Extracted entries Start Marker

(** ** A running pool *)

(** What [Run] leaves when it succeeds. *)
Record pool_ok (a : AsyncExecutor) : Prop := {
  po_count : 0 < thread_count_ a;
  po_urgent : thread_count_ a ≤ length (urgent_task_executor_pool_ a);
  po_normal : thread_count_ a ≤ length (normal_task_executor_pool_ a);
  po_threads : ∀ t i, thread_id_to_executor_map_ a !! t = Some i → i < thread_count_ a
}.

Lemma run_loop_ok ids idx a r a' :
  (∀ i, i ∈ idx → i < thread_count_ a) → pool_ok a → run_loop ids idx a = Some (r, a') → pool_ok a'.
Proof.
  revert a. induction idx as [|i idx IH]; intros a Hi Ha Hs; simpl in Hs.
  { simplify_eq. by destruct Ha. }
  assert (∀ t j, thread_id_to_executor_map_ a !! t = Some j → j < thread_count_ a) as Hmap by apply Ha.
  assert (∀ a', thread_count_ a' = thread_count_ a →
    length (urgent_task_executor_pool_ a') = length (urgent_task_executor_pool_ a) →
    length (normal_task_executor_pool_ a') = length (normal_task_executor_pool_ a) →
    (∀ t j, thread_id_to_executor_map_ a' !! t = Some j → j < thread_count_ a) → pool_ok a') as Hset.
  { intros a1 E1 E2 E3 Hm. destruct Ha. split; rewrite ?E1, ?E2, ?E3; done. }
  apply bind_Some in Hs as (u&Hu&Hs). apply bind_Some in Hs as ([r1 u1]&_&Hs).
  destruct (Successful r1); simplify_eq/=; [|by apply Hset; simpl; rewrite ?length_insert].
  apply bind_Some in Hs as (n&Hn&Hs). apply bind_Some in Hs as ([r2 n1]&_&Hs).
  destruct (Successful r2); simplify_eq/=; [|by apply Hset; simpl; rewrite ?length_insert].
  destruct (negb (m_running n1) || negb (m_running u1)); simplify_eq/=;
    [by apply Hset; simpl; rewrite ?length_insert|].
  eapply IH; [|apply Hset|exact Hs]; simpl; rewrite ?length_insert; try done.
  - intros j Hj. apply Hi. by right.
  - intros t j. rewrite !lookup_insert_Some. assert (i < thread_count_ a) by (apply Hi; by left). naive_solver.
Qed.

Extracted entries End Marker
Extracted entries Start Marker

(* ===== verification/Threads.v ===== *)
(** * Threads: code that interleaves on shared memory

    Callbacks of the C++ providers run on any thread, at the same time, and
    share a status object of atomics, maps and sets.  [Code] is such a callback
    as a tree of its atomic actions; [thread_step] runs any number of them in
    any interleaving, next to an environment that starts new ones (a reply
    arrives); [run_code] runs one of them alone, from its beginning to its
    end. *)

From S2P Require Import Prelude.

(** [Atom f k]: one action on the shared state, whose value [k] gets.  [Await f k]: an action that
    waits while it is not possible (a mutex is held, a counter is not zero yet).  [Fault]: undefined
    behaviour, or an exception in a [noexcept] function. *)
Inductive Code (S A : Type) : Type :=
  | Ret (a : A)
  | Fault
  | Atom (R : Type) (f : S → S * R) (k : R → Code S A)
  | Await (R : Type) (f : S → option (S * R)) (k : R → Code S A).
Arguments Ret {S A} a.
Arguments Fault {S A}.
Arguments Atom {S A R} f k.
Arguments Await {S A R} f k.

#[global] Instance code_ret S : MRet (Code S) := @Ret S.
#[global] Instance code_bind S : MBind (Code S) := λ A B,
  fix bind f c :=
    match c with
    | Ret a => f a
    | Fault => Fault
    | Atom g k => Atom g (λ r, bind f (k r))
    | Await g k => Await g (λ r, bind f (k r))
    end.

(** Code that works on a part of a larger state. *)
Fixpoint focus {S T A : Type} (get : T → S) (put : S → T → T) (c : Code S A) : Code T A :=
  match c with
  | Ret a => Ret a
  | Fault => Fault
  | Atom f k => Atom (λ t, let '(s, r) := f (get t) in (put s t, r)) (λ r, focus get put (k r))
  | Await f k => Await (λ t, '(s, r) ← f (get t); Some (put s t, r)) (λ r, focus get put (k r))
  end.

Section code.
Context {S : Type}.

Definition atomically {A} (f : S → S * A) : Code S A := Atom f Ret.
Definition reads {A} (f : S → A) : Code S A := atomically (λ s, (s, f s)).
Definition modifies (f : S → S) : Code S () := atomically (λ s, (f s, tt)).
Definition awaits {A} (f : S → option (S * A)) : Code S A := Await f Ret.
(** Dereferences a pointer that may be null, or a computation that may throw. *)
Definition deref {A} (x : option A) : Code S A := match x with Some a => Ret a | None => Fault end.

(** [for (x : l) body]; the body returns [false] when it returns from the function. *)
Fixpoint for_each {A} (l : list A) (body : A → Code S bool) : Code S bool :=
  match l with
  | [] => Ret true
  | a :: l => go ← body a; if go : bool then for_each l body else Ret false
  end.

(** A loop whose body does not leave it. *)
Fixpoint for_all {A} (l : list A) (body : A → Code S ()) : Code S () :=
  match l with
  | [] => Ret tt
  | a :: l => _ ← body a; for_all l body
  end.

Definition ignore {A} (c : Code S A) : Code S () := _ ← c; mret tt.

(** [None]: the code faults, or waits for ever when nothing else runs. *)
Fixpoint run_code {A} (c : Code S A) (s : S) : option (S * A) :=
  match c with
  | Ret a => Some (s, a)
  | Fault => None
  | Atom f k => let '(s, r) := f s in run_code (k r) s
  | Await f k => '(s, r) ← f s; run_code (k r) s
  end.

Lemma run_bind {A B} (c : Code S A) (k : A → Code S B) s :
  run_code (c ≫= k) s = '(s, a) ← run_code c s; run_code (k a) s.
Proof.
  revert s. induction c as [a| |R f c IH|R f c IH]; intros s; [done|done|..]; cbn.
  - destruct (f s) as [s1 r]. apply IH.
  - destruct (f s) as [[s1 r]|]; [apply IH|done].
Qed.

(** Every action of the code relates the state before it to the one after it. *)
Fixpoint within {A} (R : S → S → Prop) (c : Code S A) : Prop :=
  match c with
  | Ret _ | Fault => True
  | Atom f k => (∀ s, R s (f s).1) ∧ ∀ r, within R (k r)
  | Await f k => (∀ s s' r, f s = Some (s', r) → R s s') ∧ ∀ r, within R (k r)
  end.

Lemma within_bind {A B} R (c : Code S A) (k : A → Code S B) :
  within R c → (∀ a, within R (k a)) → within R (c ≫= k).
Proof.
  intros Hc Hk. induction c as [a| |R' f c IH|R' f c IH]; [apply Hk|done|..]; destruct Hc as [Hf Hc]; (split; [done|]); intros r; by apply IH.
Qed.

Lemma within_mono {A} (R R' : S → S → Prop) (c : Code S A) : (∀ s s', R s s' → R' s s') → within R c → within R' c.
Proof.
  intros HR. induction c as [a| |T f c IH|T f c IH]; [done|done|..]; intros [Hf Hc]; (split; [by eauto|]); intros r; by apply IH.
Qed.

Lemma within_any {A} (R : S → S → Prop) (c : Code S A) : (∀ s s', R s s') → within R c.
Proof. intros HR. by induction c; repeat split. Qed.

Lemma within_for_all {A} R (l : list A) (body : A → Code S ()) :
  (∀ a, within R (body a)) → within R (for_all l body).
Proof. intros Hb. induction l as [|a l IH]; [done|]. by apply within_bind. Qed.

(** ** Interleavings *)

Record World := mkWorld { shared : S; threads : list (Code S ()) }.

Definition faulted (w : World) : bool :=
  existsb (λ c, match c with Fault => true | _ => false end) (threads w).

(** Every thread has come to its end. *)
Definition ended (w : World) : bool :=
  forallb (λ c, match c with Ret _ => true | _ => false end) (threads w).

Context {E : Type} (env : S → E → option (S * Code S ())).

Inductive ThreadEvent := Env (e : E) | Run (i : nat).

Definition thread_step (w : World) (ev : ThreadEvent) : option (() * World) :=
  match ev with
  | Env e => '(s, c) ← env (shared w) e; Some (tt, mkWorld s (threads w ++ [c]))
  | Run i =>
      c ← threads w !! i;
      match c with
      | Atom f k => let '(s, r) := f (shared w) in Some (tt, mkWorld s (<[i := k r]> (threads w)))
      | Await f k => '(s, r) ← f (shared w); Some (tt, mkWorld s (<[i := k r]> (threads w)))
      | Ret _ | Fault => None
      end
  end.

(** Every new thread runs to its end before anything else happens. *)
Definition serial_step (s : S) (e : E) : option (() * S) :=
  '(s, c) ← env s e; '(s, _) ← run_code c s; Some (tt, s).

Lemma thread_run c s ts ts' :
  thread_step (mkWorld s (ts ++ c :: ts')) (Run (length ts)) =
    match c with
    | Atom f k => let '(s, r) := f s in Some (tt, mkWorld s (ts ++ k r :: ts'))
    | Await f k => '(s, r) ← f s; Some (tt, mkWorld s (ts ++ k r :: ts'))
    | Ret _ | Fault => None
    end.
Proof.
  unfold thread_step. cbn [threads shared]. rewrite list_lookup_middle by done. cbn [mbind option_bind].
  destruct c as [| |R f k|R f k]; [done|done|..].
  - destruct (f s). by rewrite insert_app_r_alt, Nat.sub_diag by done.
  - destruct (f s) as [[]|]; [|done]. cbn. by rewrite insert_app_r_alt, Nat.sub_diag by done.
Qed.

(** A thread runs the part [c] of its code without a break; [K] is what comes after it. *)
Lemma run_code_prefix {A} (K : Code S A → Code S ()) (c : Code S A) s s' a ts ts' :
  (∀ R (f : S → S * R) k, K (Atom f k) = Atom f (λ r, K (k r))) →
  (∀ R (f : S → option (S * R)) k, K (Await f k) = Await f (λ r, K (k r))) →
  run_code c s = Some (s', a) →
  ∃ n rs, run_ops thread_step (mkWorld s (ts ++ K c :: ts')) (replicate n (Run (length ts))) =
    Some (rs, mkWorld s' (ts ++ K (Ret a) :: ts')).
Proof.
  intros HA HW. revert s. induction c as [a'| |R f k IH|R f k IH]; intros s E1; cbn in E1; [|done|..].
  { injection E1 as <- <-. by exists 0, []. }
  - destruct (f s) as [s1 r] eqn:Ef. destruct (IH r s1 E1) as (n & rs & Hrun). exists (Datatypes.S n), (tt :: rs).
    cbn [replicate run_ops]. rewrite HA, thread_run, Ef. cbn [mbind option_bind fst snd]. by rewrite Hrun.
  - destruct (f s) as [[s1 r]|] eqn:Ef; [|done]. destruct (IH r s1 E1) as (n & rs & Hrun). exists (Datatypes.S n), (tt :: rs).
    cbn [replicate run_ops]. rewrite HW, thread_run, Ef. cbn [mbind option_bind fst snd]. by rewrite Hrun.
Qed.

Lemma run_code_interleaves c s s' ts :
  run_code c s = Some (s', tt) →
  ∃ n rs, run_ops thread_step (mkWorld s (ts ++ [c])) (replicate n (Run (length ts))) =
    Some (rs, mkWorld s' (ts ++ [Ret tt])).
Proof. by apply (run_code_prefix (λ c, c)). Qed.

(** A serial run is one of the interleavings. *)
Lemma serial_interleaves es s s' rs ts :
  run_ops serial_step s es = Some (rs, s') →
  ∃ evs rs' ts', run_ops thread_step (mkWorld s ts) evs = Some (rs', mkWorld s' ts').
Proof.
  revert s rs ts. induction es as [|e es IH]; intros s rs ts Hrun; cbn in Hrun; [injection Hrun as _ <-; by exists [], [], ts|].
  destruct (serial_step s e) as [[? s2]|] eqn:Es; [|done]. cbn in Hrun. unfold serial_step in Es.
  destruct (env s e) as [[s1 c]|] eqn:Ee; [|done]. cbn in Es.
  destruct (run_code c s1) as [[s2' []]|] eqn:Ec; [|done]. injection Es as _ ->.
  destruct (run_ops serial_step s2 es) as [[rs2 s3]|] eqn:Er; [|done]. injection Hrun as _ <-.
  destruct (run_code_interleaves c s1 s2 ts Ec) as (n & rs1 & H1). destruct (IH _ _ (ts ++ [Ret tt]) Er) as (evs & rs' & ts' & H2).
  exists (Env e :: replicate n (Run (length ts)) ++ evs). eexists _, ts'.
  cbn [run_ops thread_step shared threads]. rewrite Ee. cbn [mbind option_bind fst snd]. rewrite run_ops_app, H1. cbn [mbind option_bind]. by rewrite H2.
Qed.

Extracted entries End Marker
Extracted entries Start Marker

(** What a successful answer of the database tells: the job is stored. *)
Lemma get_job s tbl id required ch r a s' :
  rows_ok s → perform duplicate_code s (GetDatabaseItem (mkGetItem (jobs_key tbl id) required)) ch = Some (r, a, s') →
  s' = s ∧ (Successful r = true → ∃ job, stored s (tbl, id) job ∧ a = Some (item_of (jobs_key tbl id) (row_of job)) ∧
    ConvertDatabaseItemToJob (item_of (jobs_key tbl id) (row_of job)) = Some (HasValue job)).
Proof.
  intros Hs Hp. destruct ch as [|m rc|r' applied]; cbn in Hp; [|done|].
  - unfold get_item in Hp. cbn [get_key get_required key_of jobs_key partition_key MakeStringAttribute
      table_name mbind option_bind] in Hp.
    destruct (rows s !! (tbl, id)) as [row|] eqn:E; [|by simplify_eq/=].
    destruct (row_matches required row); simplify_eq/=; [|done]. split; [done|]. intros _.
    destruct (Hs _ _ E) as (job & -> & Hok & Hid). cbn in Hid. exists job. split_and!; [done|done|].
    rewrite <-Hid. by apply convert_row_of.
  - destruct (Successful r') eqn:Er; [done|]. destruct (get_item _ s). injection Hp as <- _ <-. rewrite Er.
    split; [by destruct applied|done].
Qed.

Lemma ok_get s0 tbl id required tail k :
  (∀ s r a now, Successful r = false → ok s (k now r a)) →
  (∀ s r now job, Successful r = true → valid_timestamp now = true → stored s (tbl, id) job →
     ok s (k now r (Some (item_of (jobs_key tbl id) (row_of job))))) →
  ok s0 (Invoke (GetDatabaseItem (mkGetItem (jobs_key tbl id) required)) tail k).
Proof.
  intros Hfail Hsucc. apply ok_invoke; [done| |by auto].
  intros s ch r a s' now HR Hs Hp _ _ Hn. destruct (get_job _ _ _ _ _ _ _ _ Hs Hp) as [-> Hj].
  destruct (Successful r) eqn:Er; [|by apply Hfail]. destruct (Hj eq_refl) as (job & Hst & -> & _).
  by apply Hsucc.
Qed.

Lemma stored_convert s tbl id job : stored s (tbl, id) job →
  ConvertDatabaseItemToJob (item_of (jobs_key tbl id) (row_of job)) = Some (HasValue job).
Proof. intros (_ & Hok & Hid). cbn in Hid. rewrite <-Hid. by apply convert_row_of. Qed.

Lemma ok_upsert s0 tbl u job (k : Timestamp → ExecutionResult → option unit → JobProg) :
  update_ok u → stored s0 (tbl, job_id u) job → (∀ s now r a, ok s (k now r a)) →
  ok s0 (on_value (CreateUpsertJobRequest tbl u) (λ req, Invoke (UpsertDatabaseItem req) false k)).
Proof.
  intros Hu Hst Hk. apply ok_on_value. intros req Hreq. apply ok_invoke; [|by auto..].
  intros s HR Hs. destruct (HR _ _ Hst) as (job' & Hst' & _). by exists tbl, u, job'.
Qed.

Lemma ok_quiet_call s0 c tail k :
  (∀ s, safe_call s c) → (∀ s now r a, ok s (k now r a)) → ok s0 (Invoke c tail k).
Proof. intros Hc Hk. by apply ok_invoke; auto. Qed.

Extracted entries End Marker

**Instructions to follow**
Reproduce the lines above, beginning at the line with "(** ** A running pool *)" and stopping after the line with "assert (∀ a', thread_count_", exactly as they are.

**Solution for this task**
(** ** A running pool *)

(** What [Run] leaves when it succeeds. *)
Record pool_ok (a : AsyncExecutor) : Prop := {
  po_count : 0 < thread_count_ a;
  po_urgent : thread_count_ a ≤ length (urgent_task_executor_pool_ a);
  po_normal : thread_count_ a ≤ length (normal_task_executor_pool_ a);
  po_threads : ∀ t i, thread_id_to_executor_map_ a !! t = Some i → i < thread_count_ a
}.

Lemma run_loop_ok ids idx a r a' :
  (∀ i, i ∈ idx → i < thread_count_ a) → pool_ok a → run_loop ids idx a = Some (r, a') → pool_ok a'.
Proof.
  revert a. induction idx as [|i idx IH]; intros a Hi Ha Hs; simpl in Hs.
  { simplify_eq. by destruct Ha. }
  assert (∀ t j, thread_id_to_executor_map_ a !! t = Some j → j < thread_count_ a) as Hmap by apply Ha.
  assert (∀ a', thread_count_ a' = thread_count_ a →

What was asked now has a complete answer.